This coming Sunday’s readings (August 7, 2016) and for a few weeks following the Lord Jesus talks about riches, treasure, the rich and the poor. He’s talking about what is truly valuable and what is passing. This is in stark contrast to the way that the world sees things. In our culture and in many other cultures around the world material wealth is far more important than anything else. We are a consumer society and we are a culture that throws things away at an increasing rate. We rarely take time to repair anything. We just toss it and get something new.
But Jesus does say that the accumulation of wealth is good, sometimes. When is it good to accumulate wealth? When that wealth is to be used for the good of others. This is sometimes mistakenly called “socialism”. But there is a huge difference. Socialism forces people to hand over wealth to the secular state. Jesus is telling us to lovingly and freely give to people or organizations which help the poor, educate people, give care to the sick and the dying and give shelter to the homeless. This isn’t forced, it’s done freely because the giver wants to do it in thanksgiving for all of God’s many gifts.
Imagine, if you will, that you belong to a big family. In that family the father and or mother of the family is demanding of everyone in the family to give part of their salary or daily wage to a community account. There are no excuses. You must put money in. The money is used to help other members of the family, but you also see that the person in charge is living a lavish lifestyle. You resent having to give your hard earned money and try your best to separate yourself from it all. But many other members of the family prevent you from doing so. This isn’t a family based in love. It’s a family run by a tyrant.
Now imagine that you belong to another big family. In that family the father or the mother encourage everyone to put money into a general account to help anyone in need. Nobody knows who puts in how much, and the donations are always voluntary. When someone in the family is sick or has an emergency or there is a special situation the father or mother quietly takes care of the problem with the money in the account. That person lives like everyone else. The entire system is based on love.

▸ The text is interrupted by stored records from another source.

Definition get_omniedge_interface : VM (option InterfaceInfo) :=
  listed ← call (host Interfaces);
  match listed with
  | None => mret None
  | Some interfaces =>
      config ← attempt (conf Config.load);
      let join_info := match config with Ok c => Config.last_join_info c | Err _ => None end in
      let expected_vip := Api.virtual_ip <$> join_info in
      let expected_vip_v6 := join_info ≫= Api.virtual_ip_v6 in
      let by_vip := expected_vip ≫= fun vip =>
        first_interface (interface_with (fun z => bool_decide (show_ipv4 z = vip)) expected_vip_v6) interfaces in
      mret (match by_vip with
            | Some x => Some x
            | None =>
                if linux then
                  first_interface (fun i => if is_omniedge i
                    then interface_with (fun z => negb (is_loopback z) && negb (is_link_local z)) expected_vip_v6 i
                    else None) interfaces
                else None
            end)
  end.

Definition running_on (i : InterfaceInfo) (m : string) (port : option Z) : ServiceStatus := {|
  is_running := true; virtual_ip := Some (ip i); virtual_ip_v6 := ip_v6 i; network_id := None;
  interface_name := Some (name i); mode := Some m; nucleus_port := port |}.
Definition nucleus_on (port : Z) : ServiceStatus := {|
  is_running := true; virtual_ip := None; virtual_ip_v6 := None; network_id := None; interface_name := None;
  mode := Some "nucleus"; nucleus_port := Some port |}.

Definition get_service_status (last_mode : option string) (port : option Z) : VM ServiceStatus :=
  daemon_running ← is_omniedge_daemon_running;
  if bool_decide (last_mode = Some "nucleus") then
    match port with
    | Some p =>
        if daemon_running : bool then
          used ← is_port_in_use p;
          mret (if used : bool then nucleus_on p else ServiceStatus_default)
        else mret ServiceStatus_default
    | None => mret ServiceStatus_default
    end
  else if negb daemon_running then mret ServiceStatus_default
  else
    info ← get_omniedge_interface;
    match info with
    | None => mret ServiceStatus_default
    | Some i =>
        if bool_decide (last_mode = Some "dual") then
          used ← match port with Some p => is_port_in_use p | None => mret false end;
          mret (running_on i "dual" (if used : bool then port else None))
        else mret (running_on i "edge" None)
    end.

(** ** The workers *)

(** [None]: the fuel is spent. *)
Definition run_nucleus_only (fuel : nat) (port : Z) (secret : string) : VM (option unit) :=
  let secret := if bool_decide (secret = "") then None else Some secret in
  _ ← try_host (BindNucleus port);
  ended ← zoom of_nucleus (fun _ => new_state) (fun _ s => s) (fun _ : unit => Session.Failed "")
            (serve Datatypes.id secret fuel);
  mret (if ended : bool then Some tt else None).

(** The id of the machine (ASCII), as a UUID if it begins with one in
    hexadecimal. *)
Definition show_uuid (hex : string) : string :=
  let part a n := take_str n (drop_str a hex) in
  part 0%nat 8%nat +:+ "-" +:+ part 8%nat 4%nat +:+ "-" +:+ part 12%nat 4%nat +:+ "-" +:+ part 16%nat 4%nat +:+ "-" +:+
  part 20%nat 12%nat.
Definition get_hardware_id : VM string :=
  id ← call (host MachineId);
  match id with
  | Ok id =>
      let uuid := if (32 <=? String.length id)%nat
                  then b ← hex_decode (take_str 32 id); if (length b =? 16)%nat then Some b else None
                  else None in
      mret (match uuid with
            | Some b => show_uuid (Dispatcher.hex_encode b)
            | None => take_str (Nat.min (String.length id) 36) id
            end)
  | Err _ =>
      hostname ← call (host Hostname);
      username ← call (host Username);
      mret (match hostname with Ok h => h | Err _ => "unknown" end +:+ "-" +:+ username)
  end.

(** The identity of the configuration: 32 bytes in hexadecimal. *)
Definition identity_of (c : Config.CliConfig) : option (list Z) :=
  k ← Config.identity_private_key c; b ← hex_decode k; if (length b =? 32)%nat then Some b else None.

(** [ConnectionManager::new]. *)
Definition new_manager (base_url : string) (private : option (list Z)) : VM Session.ConnectionManager :=
  keys ← call (host (NewIdentity private));
  loaded ← attempt (conf Config.load);
  mret (Session.new base_url keys.1 keys.2 (match loaded with Ok c => Ok c | Err _ => Err "" end)).
(** An operation of a manager: the manager after it, and its outcome. *)
Definition on_manager {A} (m : Session.ConnectionManager)
    (p : SM Session.SessionCall Session.ConnectionManager Session.Fault A) :
    VM (Session.ConnectionManager * result Session.Fault A) :=
  fun s => prog_bind (embed of_session (p m)) (fun mr => Ret (s, Ok mr)).
(** Parts of a start by the programs they are. *)
Lemma launch_service {A} (p : SM Service.ServiceCall unit Session.Fault A) c Q :
  hoare service_launch free p tt (fun _ _ => True) -> (forall r, Q c r) -> lh (service p) c Q.
Proof.
  intros Hp HQ. eapply (hoare_zoom of_service (fun _ => tt) (fun _ c => c) of_fault service_launch free); [done|done|exact Hp|].
  intros [] r _. apply HQ.
Qed.
Lemma launch_quiet {A} (p : SM Service.ServiceCall unit Session.Fault A) c Q :
  hoare service_quiet free p tt (fun _ _ => True) -> (forall r, Q c r) -> lh (service p) c Q.
Proof.
  intros Hp. apply launch_service. eapply hoare_weaken; [exact Hp| |done].
  intros R [[d|d]|[[d|d]|d]]; try done; [by destruct d|apply (conf_launch R d)].
Qed.
Lemma launch_conf {A} (p : SM Config.ConfCall unit string A) c Q :
  hoare conf_quiet free p tt (fun _ _ => True) -> (forall r, Q c r) -> lh (conf p) c Q.
Proof.
  intros Hp HQ. eapply (hoare_zoom of_conf (fun _ => tt) (fun _ c => c) Failed conf_quiet free); [exact conf_launch|done|exact Hp|].
  intros [] r _. apply HQ.
Qed.
Lemma launch_web {A} (p : SM Api.HttpCall unit string A) c Q : (forall r, Q c r) -> lh (web p) c Q.
Proof.
  intros HQ. eapply (hoare_zoom of_http (fun _ => tt) (fun _ c => c) Failed (fun _ _ => True) free); [done|done|apply hoare_any|].
  intros [] r _. apply HQ.
Qed.
Lemma launch_login {A} (p : SM Login.LoginCall Config.CliConfig string A) c Q :
  (forall Q', (forall c' r, Q' c' r) -> hoare login_quiet free p c Q') -> (forall c' r, Q c' r) -> lh (login p) c Q.
Proof.
  intros Hp HQ. eapply (hoare_zoom of_login id (fun s _ => s) Failed login_quiet free _ _ p c (fun _ _ => True)).
  - intros R [[d|d]|d]; try done. apply conf_launch.
  - done.
  - by apply Hp.
  - intros c' r _. apply HQ.
Qed.
Lemma launch_save c Q : (forall r, Q c r) -> lh save c Q.
Proof. intros HQ. unfold save. sm_step. sm_step. cbv beta iota. apply launch_conf; [by apply save_quiet|exact HQ]. Qed.
Lemma launch_tolerate {A} (p : SM StartCall Config.CliConfig Halt A) c Q :
  (forall Q', (forall c' r, Q' c' r) -> lh p c Q') -> (forall c' r, Q c' r) -> lh (tolerate p) c Q.
Proof.
  intros Hp HQ. unfold tolerate. sm_step. apply hoare_attempt, Hp. intros c' [x|[]]; cbv beta iota; sm_step; apply HQ.
Qed.
Lemma launch_root c Q : (forall r, Q c r) -> lh require_root_privileges c Q.
Proof. intros HQ. unfold require_root_privileges, perform, host. quietly; apply HQ. Qed.
Lemma launch_sync cl tok m p c Q : (forall r, Q c r) -> lh (sync_custom_server cl tok m p) c Q.
Proof.
  intros HQ. unfold sync_custom_server, fetch_public_ip, host.
  repeat first [progress cbv beta iota zeta | apply launch_web; intros [?|?] | sm_step | case_match]; try done; apply HQ.
Qed.

(** *** Installing *)
Lemma service_home s Q : (forall r, Q s r) -> hoare service_launch free (Service.conf Config.get_real_user_home) s Q.
Proof.
  intros HQ. eapply (hoare_zoom Service.of_conf id (fun _ m => m) Session.Failed conf_quiet free _ _ _ _ (fun _ _ => True));
    [exact conf_launch|done| |intros [] r _; apply HQ].
  unfold Config.get_real_user_home. quietly.
Qed.
Lemma service_ask {R : Set} (c : Config.ConfCall R) s Q :
  conf_quiet R c -> (forall r, Q s (Ok r)) -> hoare service_launch free (Service.conf (call c)) s Q.
Proof. intros Hc HQ. split; [by apply conf_launch|]. intros r _. apply HQ. Qed.
Lemma write_launch path content s Q :
  service_launch _ (Service.of_conf _ (Config.WriteFile path content)) -> (forall r, Q s r) ->
  hoare service_launch free (Service.write_file path content) s Q.
Proof. intros Hw HQ. split; [exact Hw|]. intros r _. destruct r; apply HQ. Qed.

Ltac installing := repeat first
  [ progress cbv beta iota zeta | progress unfold Service.run_ignored, Service.output, Service.try_host, Service.kill_daemons, Service.required
  | apply service_home; intros [?|?] | apply service_ask; [done|intros ?] | sm_step | case_match ]; try done.

Lemma stop_running_launch s Q : (forall r, Q s r) -> hoare service_launch free Service.stop_running s Q.
Proof. intros HQ. unfold Service.stop_running, Service.is_omniedge_daemon_running. installing; apply HQ. Qed.
Lemma unit_launch content s Q :
  service_launch _ (Service.of_conf _ (Config.WriteFile Service.UNIT_TMP content)) -> (forall r, Q s r) ->
  hoare service_launch free (Service.install_unit content) s Q.
Proof.
  intros Hw HQ. unfold Service.install_unit. sm_step. apply write_launch; [exact Hw|]. intros [?|?]; installing; apply HQ.
Qed.
Lemma daemon_launch exe d log s Q : vetted d -> (forall r, Q s r) -> hoare service_launch free (Service.start_daemon exe d log) s Q.
Proof. intros Hd HQ. unfold Service.start_daemon. sm_step. sm_step; [by exists d|]. installing; apply HQ. Qed.

Lemma setup_launch d s Q :
  vetted d -> (forall r, Q s r) -> hoare service_launch free (Service.setup_and_start_service linux d) s Q.
Proof.
  intros Hd HQ. unfold Service.setup_and_start_service, Service.setup_linux_service, Service.setup_macos_service.
  case_match; (sm_step; apply stop_running_launch; intros [u|e]; [|apply HQ]); installing;
    first [apply HQ | by apply daemon_launch | apply unit_launch; [intros _; left; by eexists _, _, d|exact HQ]].
Qed.
Lemma nucleus_launch s Q :
  vetted_nucleus -> (forall r, Q s r) ->
  hoare service_launch free (Service.setup_and_start_nucleus_service linux (port a) (default "" (secret a))) s Q.
Proof.
  intros Hv HQ. unfold Service.setup_and_start_nucleus_service, Service.setup_linux_nucleus_service, Service.setup_macos_nucleus_service.
  case_match; (sm_step; apply stop_running_launch; intros [u|e]; [|apply HQ]).
  - installing; first [apply HQ | apply unit_launch; [intros _; right; by eexists _, _|exact HQ]].
  - installing; first [apply HQ | apply write_launch; [done|intros [?|?]; installing; apply HQ]].
Qed.

(** *** The start itself *)
Ltac starting := repeat first
  [ progress cbv beta iota zeta | apply launch_web; intros [?|?] | apply launch_save; intros [?|?] | apply launch_root; intros [?|?]
  | apply launch_tolerate; [intros ? ?; first [by apply launch_web | by apply launch_sync
      | apply launch_quiet; [by apply hardware_quiet|done]]|intros ? [?|?]]
  | sm_step | case_match ]; try done.

(** What the checks of the arguments establish. *)
Definition mode_ok : Prop :=
  match run_mode a with
  | Service.NucleusOnly => forall s, secret a = Some s -> (16 <= String.length s)%nat
  | _ => forall n, arg_network a = Some n -> network_id_ok n = true
  end.
Lemma launch_check_mode c Q : (mode_ok -> Q c (Ok tt)) -> (forall e, Q c (Err e)) -> lh (check_mode a) c Q.
Proof.
  unfold check_mode, mode_ok, exit. intros Ho He. destruct (run_mode a).
  1, 3: destruct (arg_network a) as [n|]; [|apply hoare_ret, Ho; by intros];
    destruct (network_id_ok n) eqn:E; [apply hoare_ret, Ho; by intros ? [= <-]|apply hoare_throw, He].
  destruct (secret a) as [s|]; [|apply hoare_ret, Ho; by intros].
  destruct (_ <? _)%nat eqn:E; [apply hoare_throw, He|]. apply hoare_ret, Ho. intros ? [= <-]. by apply Nat.ltb_ge.
Qed.
Lemma launch_check_address parse o c Q :
  ((forall s, o = Some s -> is_Some (parse s)) -> Q c (Ok tt)) -> (forall e, Q c (Err e)) -> lh (check_address parse o) c Q.
Proof.
  intros Ho He. unfold check_address, exit. destruct o as [s|]; [|sm_step; apply Ho; by intros ? [=]].
  case_bool_decide as Hp; sm_step; [|apply He]. apply Ho. by intros ? [= <-].
Qed.

Lemma launch_nucleus c Q : vetted_nucleus -> (forall c' r, Q c' r) -> lh (start_nucleus linux base_url a) c Q.
Proof.
  intros Hv HQ. unfold start_nucleus. starting; try apply HQ.
  all: apply launch_service; [by apply nucleus_launch|intros; apply HQ].
Qed.

Lemma launch_ensure_login fuel c Q : (forall c' r, Q c' r) -> lh (ensure_login base_url fuel a) c Q.
Proof.
  intros HQ. unfold ensure_login. case_match.
  - sm_step. apply launch_login; [intros; by apply key_quiet|]. intros c' [x|e]; cbv beta iota; [sm_step|]; apply HQ.
  - apply launch_login; [intros; by apply ensure_auth_quiet|exact HQ].
Qed.
Lemma launch_identity c Q : (forall c' r, Q c' r) -> lh (ensure_identity hex_decode base_url) c Q.
Proof.
  intros HQ. unfold ensure_identity. sm_step. sm_step. cbv beta iota. sm_step. apply launch_quiet; [by apply manager_quiet|].
  intros [m|e]; [|apply HQ]. starting; apply HQ.
Qed.
Lemma launch_device cl c Q : (forall c' r, Q c' r) -> lh (ensure_device hex_decode cl) c Q.
Proof. intros HQ. unfold ensure_device, host, perform. starting; apply HQ. Qed.
Lemma launch_choose cl c Q :
  (forall vn, (forall n, arg_network a = Some n -> vn = n) -> Q c (Ok vn)) -> (forall e, Q c (Err e)) ->
  lh (choose_network cl a) c Q.
Proof.
  intros Ho He. unfold choose_network, exit. destruct (arg_network a) as [n|]; [sm_step; apply Ho; by intros ? [= ->]|].
  starting; first [apply He|apply Ho]; by intros.
Qed.

Lemma launch_connect fuel c Q :
  (forall vn, (forall n, arg_network a = Some n -> vn = n) -> vetted (daemon_spec a vn (remember a c))) ->
  (forall c' r, Q c' r) -> lh (connect hex_decode linux base_url fuel a) c Q.
Proof.
  intros Hv HQ. unfold connect. sm_step. sm_step. cbv beta iota. sm_step. sm_step. cbv beta iota.
  sm_step. apply launch_save. intros [u|e]; [|apply HQ]. cbv beta iota.
  sm_step. apply launch_root. intros [u'|e]; [|apply HQ]. cbv beta iota.
  sm_step. apply launch_ensure_login. intros c1 [[auth|]|e]; [|sm_step; apply HQ|apply HQ]. cbv beta iota zeta.
  sm_step. apply launch_identity. intros c2 [u1|e]; [|apply HQ]. cbv beta iota.
  sm_step. apply launch_device. intros c3 [u2|e]; [|apply HQ]. cbv beta iota.
  sm_step. apply launch_choose; [intros vn Hvn|intros e; apply HQ]. cbv beta iota.
  sm_step. apply launch_tolerate; [intros; by apply launch_sync|]. intros c4 [u3|e]; [|apply HQ]. cbv beta iota.
  sm_step. apply launch_service; [apply setup_launch; [by apply Hv|done]|]. intros [u4|e]; [|apply HQ]. cbv beta iota.
  sm_step. apply HQ.
Qed.

Lemma remember_vetted net vn :
  run_mode a <> Service.NucleusOnly -> mode_ok -> (forall s, exit_node a = Some s -> is_Some (parse_ipv4 s)) ->
  (forall s, exit_node_v6 a = Some s -> is_Some (parse_ipv6 s)) -> (forall n, arg_network a = Some n -> vn = n) ->
  vetted (daemon_spec a vn (remember a (set_net net c0))).
Proof.
  intros Hr Hm H4 H6 Hn. unfold vetted, daemon_spec, remember, mode_ok in *. cbn. split_and!; try done.
  - intros n Ha. split; [by apply Hn|]. destruct (run_mode a); by auto.
  - destruct (exit_node a) as [ip|]; [|done]. split; [done|]. by apply H4.
  - destruct (exit_node_v6 a) as [ip|]; [|done]. split; [done|]. by apply H6.
  - by destruct (as_exit_node a), (no_exit_node a).
Qed.

End Launch.

(** ** Settings and scans *)

Section Settings.
Context `{Config.ConfigCodec} (linux : bool).

Definition valid_net (n : Config.NetworkConfig) : Prop := Config.validate_network linux n = Ok tt.
(** Every configuration that is written has valid settings. *)
Definition writes_valid (R : Set) (c : StartCall R) : Prop :=
  match c with inr (inr (inl (inr c))) => Session.writes (fun c => valid_net (Config.network_config c)) R c | _ => True end.

Lemma relay_valid a n n' : valid_net n -> relay_action a n = Some n' -> valid_net n'.
Proof.
  unfold valid_net, relay_action, Config.validate_network. intros Hn.
  destruct (is_on _); [intros [= <-]; exact Hn|]. destruct (is_off _); [intros [= <-]; exact Hn|].
  destruct (String.eqb _ _); [done|]. destruct (contains a ":") eqn:Ea; [|done]. intros [= <-].
  cbn in *. rewrite Ea. destruct (_ >? 1000); [done|]. destruct (_ >? 2000); [done|].
  destruct (Config.relay_server n) as [s|]; [|exact Hn]. destruct (contains s ":"); [exact Hn|discriminate Hn].
Qed.
Lemma flags_valid p e i f n : valid_net n -> valid_net (with_flags p e i f n).
Proof. exact id. Qed.
Lemma mode_valid m n : m <> Config.Kernel \/ linux = true -> valid_net n -> valid_net (set_wireguard m n).
Proof.
  unfold valid_net, Config.validate_network. cbn. intros Hm. destruct (_ >? 1000); [done|]. destruct (_ >? 2000); [done|].
  destruct (match Config.relay_server n with Some _ => _ | None => _ end); [done|].
  destruct linux; [done|]. cbn. destruct Hm as [Hm|Hm]; [|done]. intros _. by destruct m.
Qed.
Lemma wireguard_valid a n n' : valid_net n -> wireguard_action linux a n = Some n' -> valid_net n'.
Proof.
  intros Hn. pose proof (fun m Hm => mode_valid m n Hm Hn) as Hset. clear Hn. unfold wireguard_action.
  repeat case_match; intros; simplify_eq; apply Hset; by auto.
Qed.

Lemma save_valid c (Q : Config.CliConfig -> result Halt unit -> Prop) :
  valid_net (Config.network_config c) -> Q c (Ok tt) -> (forall e, Q c (Err (Failed e))) -> hoare writes_valid free save c Q.
Proof.
  intros Hv Ho He. unfold save. sm_step. sm_step. cbv beta iota.
  eapply (hoare_zoom of_conf (fun _ => tt) (fun _ c => c) Failed (Session.writes (fun c => valid_net (Config.network_config c))) free);
    [done|done|by apply (Session.save_writes _ c _ (fun _ _ => True))|]. intros [] [[]|e] _; [exact Ho|apply He].
Qed.
(* ===== verification/Helper.v ===== *)
(** * The privileged helper (omni-helper/src/lib.rs and main.rs)

    The service that runs as root and connects the VPN for the users of the
    machine: the requests of its socket, the tasks they start, and the
    connections they come over.  The manager behind it is that of Session.v.
    A request that reads a handle of the manager without its lock gets any
    value as the reply, since a task may be at work; the lock makes every use
    of the manager one step. *)

From Stdlib Require Import Ascii.
From S2P Require Import Prelude RustStr Net Effects.
From S2P Require Api Config Routing Peers Dispatcher Session.

Open Scope string_scope.
Open Scope list_scope.
Open Scope Z_scope.

(** ** Requests and responses *)

Record StartArgs : Set := {
  token : string; network_id : string; device_id : string; hardware_id : string; as_exit_node : bool;
  nucleus : bool; exit_node_ip : option string; exit_node_ip_v6 : option string }.

(** The values that [json!] makes. *)
Inductive Data : Set :=
| VersionInfo (version protocol : string)
| StatusInfo (state : Session.ConnectionState) (network_id virtual_ip virtual_ip_v6 : option string)
| Flag (b : bool)
| Text (s : string).
Record HelperResponse : Set := { success : bool; message : string; data : option Data }.
Record HelperRequest (Value : Set) : Set := { command : string; args : Value }.
Arguments command {Value} _.
Arguments args {Value} _.

(** What serde_json makes of them: [enabled_flag] is [args["enabled"].as_bool()]. *)
Class HelperJson : Type := {
  Value : Set;
  from_slice : list Z -> result string (HelperRequest Value);
  from_value : Value -> result string StartArgs;
  enabled_flag : Value -> option bool;
  to_vec : HelperResponse -> result string (list Z) }.

(** ** The world *)

(** The handles the server keeps, read without the lock of the manager;
    [SpawnConnect]: a task that connects. *)
Inductive HandleCall : Set -> Set :=
| ReadState : HandleCall Session.ConnectionState
| ReadNetworkId : HandleCall (option string)
| ReadVirtualIp : HandleCall (option string)
| ReadVirtualIpV6 : HandleCall (option string)
| LoadExitNode : HandleCall bool
| SpawnConnect (a : StartArgs) : HandleCall unit.

Definition HelperCall (R : Set) : Set := (HandleCall R + Session.SessionCall R)%type.
Definition handle {R : Set} (c : HandleCall R) : HelperCall R := inl c.
Definition of_session (R : Set) (c : Session.SessionCall R) : HelperCall R := inr c.

Section Helper.
Context `{Api.ApiJson, Config.ConfigCodec, Peers.EndpointSets, Dispatcher.Disco, HelperJson}.
Context (relay_client_new : list Z -> Z -> SocketAddr -> Dispatcher.RelayClient) (debug_args : list string -> string).
(** The version, and the [Debug] text of a string. *)
Context (linux : bool) (VERSION : string) (quoted : string -> string).

(** The state is the manager behind the lock. *)
Abbreviation HM := (SM HelperCall Session.ConnectionManager Session.Fault) (only parsing).
Definition ask {R : Set} (c : HandleCall R) : HM R := call (handle c).
(** An operation under the lock; a panic is the task's. *)
Definition locked {A} (p : SM Session.SessionCall Session.ConnectionManager Session.Fault A) : HM (result string A) :=
  r ← attempt (zoom of_session Datatypes.id (fun m _ => m) Datatypes.id p);
  match r with
  | Ok a => mret (Ok a)
  | Err (Session.Failed e) => mret (Err e)
  | Err (Session.Panicked x) => throw (Session.Panicked x)
  end.

(** [{:?}]. *)
Definition show_state (s : Session.ConnectionState) : string :=
  match s with
  | Session.Disconnected => "Disconnected" | Session.Authenticating => "Authenticating"
  | Session.Authenticated => "Authenticated" | Session.Joining => "Joining" | Session.Joined => "Joined"
  | Session.Connecting => "Connecting" | Session.Connected => "Connected" | Session.Reconnecting => "Reconnecting"
  | Session.Stopping => "Stopping" | Session.Error e => "Error(" +:+ quoted e +:+ ")"
  end.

Are you more willing to be part of the first family or the second? I would bet doughnuts to dollars that you’d want nothing to do with that first family, but you’d willingly participate in the second because of love. This is the difference between what the world teaches and what Jesus teaches. We are to give from love, not from being forced to give. Mandatory donations are not really donations at all, but burdens. And when the money is used on lavish living there is resentment. I believe that’s why Pope Francis decided to live in a room in a dormitory rather than in the Papal Apartments. I’ve been inside the Papal Apartments and they are not lavish. But they appear to be because they are in a position where it looks like they are huge and beautifully decorated. He has rejected even the appearance of lavish living for the good of the entire Church. I respect him a lot for that.
But now, what do we do when we are in the situation of a loving family? Do we say “Well, I can just donate only the minimum”? Or are we generous with our gift? The Gospel tells us what happens to the stingy donor and what happens with the generous person. Read up on it and think to yourself how happy stingy and selfish people really are, as opposed to generous and openhearted people.
This is your choice. You will live eternally by the choices you make.